# SUPPLIED INFORMATION:
_ _ _ _

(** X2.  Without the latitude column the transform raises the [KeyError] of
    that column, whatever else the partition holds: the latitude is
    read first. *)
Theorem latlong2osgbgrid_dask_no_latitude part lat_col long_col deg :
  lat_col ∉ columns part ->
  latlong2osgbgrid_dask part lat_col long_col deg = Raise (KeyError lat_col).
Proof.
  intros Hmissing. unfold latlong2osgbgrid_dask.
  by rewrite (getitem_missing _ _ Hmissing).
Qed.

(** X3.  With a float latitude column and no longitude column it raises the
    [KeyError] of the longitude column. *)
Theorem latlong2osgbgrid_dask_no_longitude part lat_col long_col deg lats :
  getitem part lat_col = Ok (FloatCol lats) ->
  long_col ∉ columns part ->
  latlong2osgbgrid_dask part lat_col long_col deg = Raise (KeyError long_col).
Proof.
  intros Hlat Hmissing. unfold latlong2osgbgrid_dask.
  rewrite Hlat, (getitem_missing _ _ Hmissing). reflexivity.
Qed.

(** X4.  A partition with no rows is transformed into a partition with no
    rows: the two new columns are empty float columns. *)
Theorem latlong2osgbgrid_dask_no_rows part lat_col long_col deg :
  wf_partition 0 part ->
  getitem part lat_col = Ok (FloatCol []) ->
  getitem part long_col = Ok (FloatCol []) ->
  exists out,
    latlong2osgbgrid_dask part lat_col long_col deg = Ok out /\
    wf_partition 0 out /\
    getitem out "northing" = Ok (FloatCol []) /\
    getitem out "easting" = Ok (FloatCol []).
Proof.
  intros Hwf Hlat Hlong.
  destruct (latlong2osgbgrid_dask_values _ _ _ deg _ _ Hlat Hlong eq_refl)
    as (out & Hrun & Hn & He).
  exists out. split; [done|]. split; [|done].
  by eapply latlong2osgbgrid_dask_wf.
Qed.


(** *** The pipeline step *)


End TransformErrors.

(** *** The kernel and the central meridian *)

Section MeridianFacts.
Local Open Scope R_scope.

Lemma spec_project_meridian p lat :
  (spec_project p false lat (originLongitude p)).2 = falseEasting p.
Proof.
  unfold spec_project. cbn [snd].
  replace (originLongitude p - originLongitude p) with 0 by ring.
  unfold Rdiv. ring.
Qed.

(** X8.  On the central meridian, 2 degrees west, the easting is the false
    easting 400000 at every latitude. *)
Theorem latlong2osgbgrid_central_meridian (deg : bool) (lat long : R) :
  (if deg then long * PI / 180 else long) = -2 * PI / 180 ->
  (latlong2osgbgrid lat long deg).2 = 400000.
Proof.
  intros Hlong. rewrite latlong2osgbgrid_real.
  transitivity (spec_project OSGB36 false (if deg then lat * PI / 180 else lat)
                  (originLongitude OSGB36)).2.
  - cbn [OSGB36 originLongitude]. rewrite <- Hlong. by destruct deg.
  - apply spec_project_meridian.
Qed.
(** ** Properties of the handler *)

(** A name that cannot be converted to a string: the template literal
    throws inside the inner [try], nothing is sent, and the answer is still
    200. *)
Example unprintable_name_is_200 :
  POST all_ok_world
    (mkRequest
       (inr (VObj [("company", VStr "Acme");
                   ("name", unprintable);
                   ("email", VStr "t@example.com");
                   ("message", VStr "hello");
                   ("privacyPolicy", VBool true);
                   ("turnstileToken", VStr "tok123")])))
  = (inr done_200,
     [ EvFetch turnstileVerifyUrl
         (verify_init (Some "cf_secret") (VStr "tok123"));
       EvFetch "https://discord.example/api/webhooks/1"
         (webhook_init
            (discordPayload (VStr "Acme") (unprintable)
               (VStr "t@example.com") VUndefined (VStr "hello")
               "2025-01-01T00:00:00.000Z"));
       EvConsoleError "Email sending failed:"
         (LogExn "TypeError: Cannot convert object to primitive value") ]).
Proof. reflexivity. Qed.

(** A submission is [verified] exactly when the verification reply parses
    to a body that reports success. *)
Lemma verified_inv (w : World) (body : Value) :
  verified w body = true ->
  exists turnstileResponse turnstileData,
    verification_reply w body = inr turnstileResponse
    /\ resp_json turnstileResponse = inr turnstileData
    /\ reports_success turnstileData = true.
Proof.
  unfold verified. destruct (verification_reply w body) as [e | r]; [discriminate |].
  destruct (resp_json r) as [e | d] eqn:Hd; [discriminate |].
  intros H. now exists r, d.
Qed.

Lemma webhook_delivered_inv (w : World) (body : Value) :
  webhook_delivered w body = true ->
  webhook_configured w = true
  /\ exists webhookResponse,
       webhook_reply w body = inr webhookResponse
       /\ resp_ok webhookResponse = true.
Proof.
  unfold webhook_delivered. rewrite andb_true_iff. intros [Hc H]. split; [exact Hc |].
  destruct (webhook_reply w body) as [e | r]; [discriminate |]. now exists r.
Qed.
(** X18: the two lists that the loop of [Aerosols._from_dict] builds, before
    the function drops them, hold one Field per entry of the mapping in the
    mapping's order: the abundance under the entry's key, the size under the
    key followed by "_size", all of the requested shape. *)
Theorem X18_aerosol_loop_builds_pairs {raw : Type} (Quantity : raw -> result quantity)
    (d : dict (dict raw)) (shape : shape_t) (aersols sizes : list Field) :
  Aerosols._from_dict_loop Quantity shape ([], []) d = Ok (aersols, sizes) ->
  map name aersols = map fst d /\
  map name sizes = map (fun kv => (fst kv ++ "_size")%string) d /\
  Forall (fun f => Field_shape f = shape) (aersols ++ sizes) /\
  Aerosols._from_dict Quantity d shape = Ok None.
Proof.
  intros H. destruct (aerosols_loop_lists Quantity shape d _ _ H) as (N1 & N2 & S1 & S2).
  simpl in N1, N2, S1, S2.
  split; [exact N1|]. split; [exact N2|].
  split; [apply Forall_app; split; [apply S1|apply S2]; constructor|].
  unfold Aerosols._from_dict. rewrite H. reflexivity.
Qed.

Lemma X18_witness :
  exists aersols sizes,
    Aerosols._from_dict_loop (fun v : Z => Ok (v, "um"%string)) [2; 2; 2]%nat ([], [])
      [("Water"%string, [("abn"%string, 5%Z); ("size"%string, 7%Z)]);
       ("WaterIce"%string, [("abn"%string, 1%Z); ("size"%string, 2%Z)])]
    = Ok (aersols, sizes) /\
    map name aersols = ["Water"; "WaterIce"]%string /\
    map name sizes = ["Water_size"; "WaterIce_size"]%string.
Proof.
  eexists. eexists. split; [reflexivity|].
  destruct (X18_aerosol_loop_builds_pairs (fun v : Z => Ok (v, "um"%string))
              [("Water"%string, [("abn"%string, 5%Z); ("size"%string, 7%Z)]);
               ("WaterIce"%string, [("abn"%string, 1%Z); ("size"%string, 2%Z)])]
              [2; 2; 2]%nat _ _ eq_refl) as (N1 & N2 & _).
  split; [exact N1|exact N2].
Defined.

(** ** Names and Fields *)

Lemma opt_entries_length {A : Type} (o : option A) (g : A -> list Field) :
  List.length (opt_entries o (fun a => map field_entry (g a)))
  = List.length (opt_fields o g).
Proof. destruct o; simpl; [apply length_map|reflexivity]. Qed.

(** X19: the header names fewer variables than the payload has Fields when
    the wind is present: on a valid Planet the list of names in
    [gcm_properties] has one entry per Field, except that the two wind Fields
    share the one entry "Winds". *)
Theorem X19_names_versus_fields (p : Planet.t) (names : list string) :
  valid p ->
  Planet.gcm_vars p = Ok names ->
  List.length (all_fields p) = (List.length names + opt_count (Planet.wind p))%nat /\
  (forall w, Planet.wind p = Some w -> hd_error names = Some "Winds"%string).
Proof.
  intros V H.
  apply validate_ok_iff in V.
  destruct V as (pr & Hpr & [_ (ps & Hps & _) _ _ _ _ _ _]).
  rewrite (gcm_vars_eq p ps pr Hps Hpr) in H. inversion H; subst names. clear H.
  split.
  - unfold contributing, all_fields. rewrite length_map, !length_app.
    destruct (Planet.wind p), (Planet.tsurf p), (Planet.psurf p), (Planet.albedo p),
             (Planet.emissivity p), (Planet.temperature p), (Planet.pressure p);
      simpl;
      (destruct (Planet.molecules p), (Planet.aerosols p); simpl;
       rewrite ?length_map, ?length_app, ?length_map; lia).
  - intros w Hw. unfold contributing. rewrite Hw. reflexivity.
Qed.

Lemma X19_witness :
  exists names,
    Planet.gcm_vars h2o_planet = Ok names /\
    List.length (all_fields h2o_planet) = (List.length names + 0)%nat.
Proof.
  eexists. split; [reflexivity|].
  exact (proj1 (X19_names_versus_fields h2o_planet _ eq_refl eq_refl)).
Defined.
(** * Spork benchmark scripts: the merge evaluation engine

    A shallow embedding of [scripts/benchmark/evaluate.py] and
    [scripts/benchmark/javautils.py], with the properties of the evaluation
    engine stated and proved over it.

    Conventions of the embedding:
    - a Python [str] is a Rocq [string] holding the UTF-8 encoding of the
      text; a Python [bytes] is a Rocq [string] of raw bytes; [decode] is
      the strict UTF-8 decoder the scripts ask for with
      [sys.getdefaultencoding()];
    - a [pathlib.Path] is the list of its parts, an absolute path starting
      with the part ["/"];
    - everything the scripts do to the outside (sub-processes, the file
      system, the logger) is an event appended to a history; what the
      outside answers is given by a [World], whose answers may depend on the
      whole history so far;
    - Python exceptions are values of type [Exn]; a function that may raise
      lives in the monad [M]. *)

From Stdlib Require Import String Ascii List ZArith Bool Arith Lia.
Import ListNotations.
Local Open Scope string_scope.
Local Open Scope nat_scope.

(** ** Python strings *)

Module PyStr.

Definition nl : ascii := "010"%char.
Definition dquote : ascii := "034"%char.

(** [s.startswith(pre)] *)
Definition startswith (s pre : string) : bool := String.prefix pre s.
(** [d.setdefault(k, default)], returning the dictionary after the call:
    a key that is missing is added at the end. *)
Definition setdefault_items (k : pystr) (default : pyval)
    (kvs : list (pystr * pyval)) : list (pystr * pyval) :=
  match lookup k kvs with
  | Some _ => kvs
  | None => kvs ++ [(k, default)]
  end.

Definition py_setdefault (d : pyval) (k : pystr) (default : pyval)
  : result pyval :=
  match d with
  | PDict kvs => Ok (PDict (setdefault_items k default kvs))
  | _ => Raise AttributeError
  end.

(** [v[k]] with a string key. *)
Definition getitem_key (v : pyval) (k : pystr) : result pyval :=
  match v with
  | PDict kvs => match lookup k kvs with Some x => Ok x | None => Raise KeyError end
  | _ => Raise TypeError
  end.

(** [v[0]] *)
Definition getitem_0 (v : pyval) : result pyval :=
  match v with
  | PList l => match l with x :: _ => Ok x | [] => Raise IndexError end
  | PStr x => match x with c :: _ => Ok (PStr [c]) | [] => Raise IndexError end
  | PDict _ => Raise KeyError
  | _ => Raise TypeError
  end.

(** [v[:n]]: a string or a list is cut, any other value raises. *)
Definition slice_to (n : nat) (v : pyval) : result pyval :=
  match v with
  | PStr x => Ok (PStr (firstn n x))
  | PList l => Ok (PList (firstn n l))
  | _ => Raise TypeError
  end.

_ _ _ _

# TASK:
Note how many lines in the material hold the word "shape", and give that number with nothing added.

# TASK OUTPUT:
6